The healthcare industry is one of the most highly regulated out there — and for good reason. When it comes to developing and then getting life-saving medications to patients, there is little room for error. Regardless of where you fall on the healthcare continuum (manufacturing, transporting, storing, or dispensing drugs), staying on top of the various and ever-changing quality and regulatory requirements will set you and your customers up for success long-term. 

Trends in FDA Approvals

As the FDA continues to approve more drugs each year, the list of requirements continues to grow as well. In fact, a study of FDA drug approvals by the NIH’s National Center for Biotechnology Information found that from 2000-2008, the FDA approved an average of 23.3 new drugs per year while from 2018-2021, this grew to 52.5 per year- a whopping increase of 125%. Additionally, many of these new drugs also require special storage and handling instructions which must be followed to stay in compliance with both state and federal regulations. 

While the FDA is busy approving more drugs, they have also been busy giving out more and more FDA Form 483 Inspectional Observations. A Form 483 is given after an inspection of a drug manufacturer or compounding pharmacy if the inspector finds any regulatory violations. A study of 483s trends by Barbara Unger shows that the number given by the FDA increased each year from 2014-2019 (the number dropped drastically in 2020 and 2021 as COVID-19 limited the ability to have on-site inspections). If a firm receives a 483, they have 15 business days to respond. As with many government processes, there are unwritten rules and conventions which when followed increase the likelihood and the response being received favorably. 
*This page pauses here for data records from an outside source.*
(** A pending retry is never forgotten: at every point of a standing, over
    commands, browse events and re-browses, each instance whose retry is pending
    has a timer set at exactly that deadline, whose command starts the due dials. *)
Theorem retries_armed r fp t :
  Driver.reach r -> Policy.retry_of fp (Driver.policy r) = Some t ->
  Driver.timers r !! fp = Some t /\
  forall now, t <= now -> fp ∉ Policy.in_flight (Driver.policy r) ->
    (size (Policy.in_flight (Driver.policy r)) < Policy.MAX_DIALS)%nat ->
    exists effs r', Driver.on_command now Driver.RetryDue r = (effs, Driver.Go r') /\
      (fp ∈ Policy.in_flight (Driver.policy r') \/
       size (Policy.in_flight (Driver.policy r')) = Policy.MAX_DIALS).
Proof.
  intros [Hok Ha]%Driver.reach_ok Ht. split; [by apply Ha|]. intros now Hnow Hfl Hroom.
  assert (Hr : Policy.ready_at (Driver.policy r) now fp).
  { unfold Policy.retry_of in Ht. apply bind_Some in Ht as (e & He & Ht). exists e. split; [done|].
    destruct (Policy.entry_ok_at _ _ _ Hok He) as (_ & _ & Hi & _).
    destruct Hi as [Hi _]. rewrite Ht in Hi. destruct (Hi ltac:(by eexists)) as [Hs _].
    unfold Policy.ready. rewrite Hs, Ht. by rewrite !bool_decide_eq_true_2. }
  unfold Driver.on_command, Driver.spawn_due.
  pose proof (Policy.due_spec now (Driver.policy r) Hok) as Hs.
  destruct (Policy.due now (Driver.policy r)) as [st p].
  destruct Hs as (_ & _ & Hf & _ & _ & _ & late & Hq & Hlate & _).
  eexists _, _. split; [done|]. simpl. destruct Hlate as [->|Hfull]; [left|by right].
  assert (Hin : (Policy.seq_of (Driver.policy r) fp, fp) ∈ Policy.queue (Driver.policy r) now)
    by (by apply Policy.queue_elem).
  rewrite Hq, app_nil_r in Hin. apply list_elem_of_fmap in Hin as (a & [= _ ->] & Hin).
  rewrite Hf. apply elem_of_union_l. by apply elem_of_list_to_set.
Qed.

(** A dial outcome that arrives after its link already fell marks the instance
    linked and drops the retry the close had armed: no link stands, and no timer
    or due check dials it again. *)
Theorem late_outcome_strands p fp e now now' now'' reason :
  Policy.instances p !! fp = Some e -> Policy.state e = Policy.New -> Policy.bars reason = false ->
  let q := Policy.dial_result now' fp Policy.DialLinked
             (Policy.unlinked now fp reason (Policy.linked fp p)) in
  Policy.retry_of fp q = None /\ ~ Policy.ready_at q now'' fp.
Proof.
  intros He Hs Hb q.
  assert (Hq : exists e', Policy.instances q !! fp = Some e' /\ Policy.state e' = Policy.Linked /\
    Policy.retry_at e' = None).
  { unfold q, Policy.linked, Policy.unlinked, Policy.dial_result. rewrite He. simpl.
    rewrite lookup_insert_eq, Hb. simpl. rewrite lookup_insert_eq. simpl.
    by rewrite lookup_insert_eq; eexists. }
  destruct Hq as (e' & He' & Hs' & Hr'). split.
  - unfold Policy.retry_of. by rewrite He'.
  - intros (e0 & He0 & H). simplify_eq. unfold Policy.ready in H. rewrite Hs' in H.
    by rewrite andb_false_r in H.
Qed.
These trends demonstrate the importance of having a trusted quality and regulatory partner on your side. Experience in the inspection process (which can help prevent the 483 in the first place) and expert knowledge in regulations for both new and legacy drugs can help ensure your procedures, lab controls, operations and training, and other processes are in line with everything an FDA inspector will be looking for when they arrive. Inevitably, there will be 483s, but a partner with knowledge of the best practices of writing and delivering an FDA response that will be well received can be invaluable and a huge stress reliever.

Industry Regulatory Trends

And now there may be new scrutiny coming to the industry. In June of 2022 the FTC voted to begin a study of pharmacy benefit managers and how their business practices may impact both drug prices and the access to drugs for certain patients. While the FTC is currently only looking at a specific role in the industry, this analysis by the law firm Epstein Becker & Green and published by JD Supra believes it opens the door to broader implications for pharmaceutical manufacturers and pharmacies.

At the same time, the Health Insurance Portability and Accountability Act (HIPAA) and patient privacy in general is getting a fresh look from Congress and tech companies as the use of technology in healthcare, including apps, is blurring the lines of private and shared PII data.

As the landscape continues to grow and change, the importance of a trusted partner with experience in quality and regulatory requirements becomes even more vital to help you avoid roadblocks which can delay products going to market and other setbacks.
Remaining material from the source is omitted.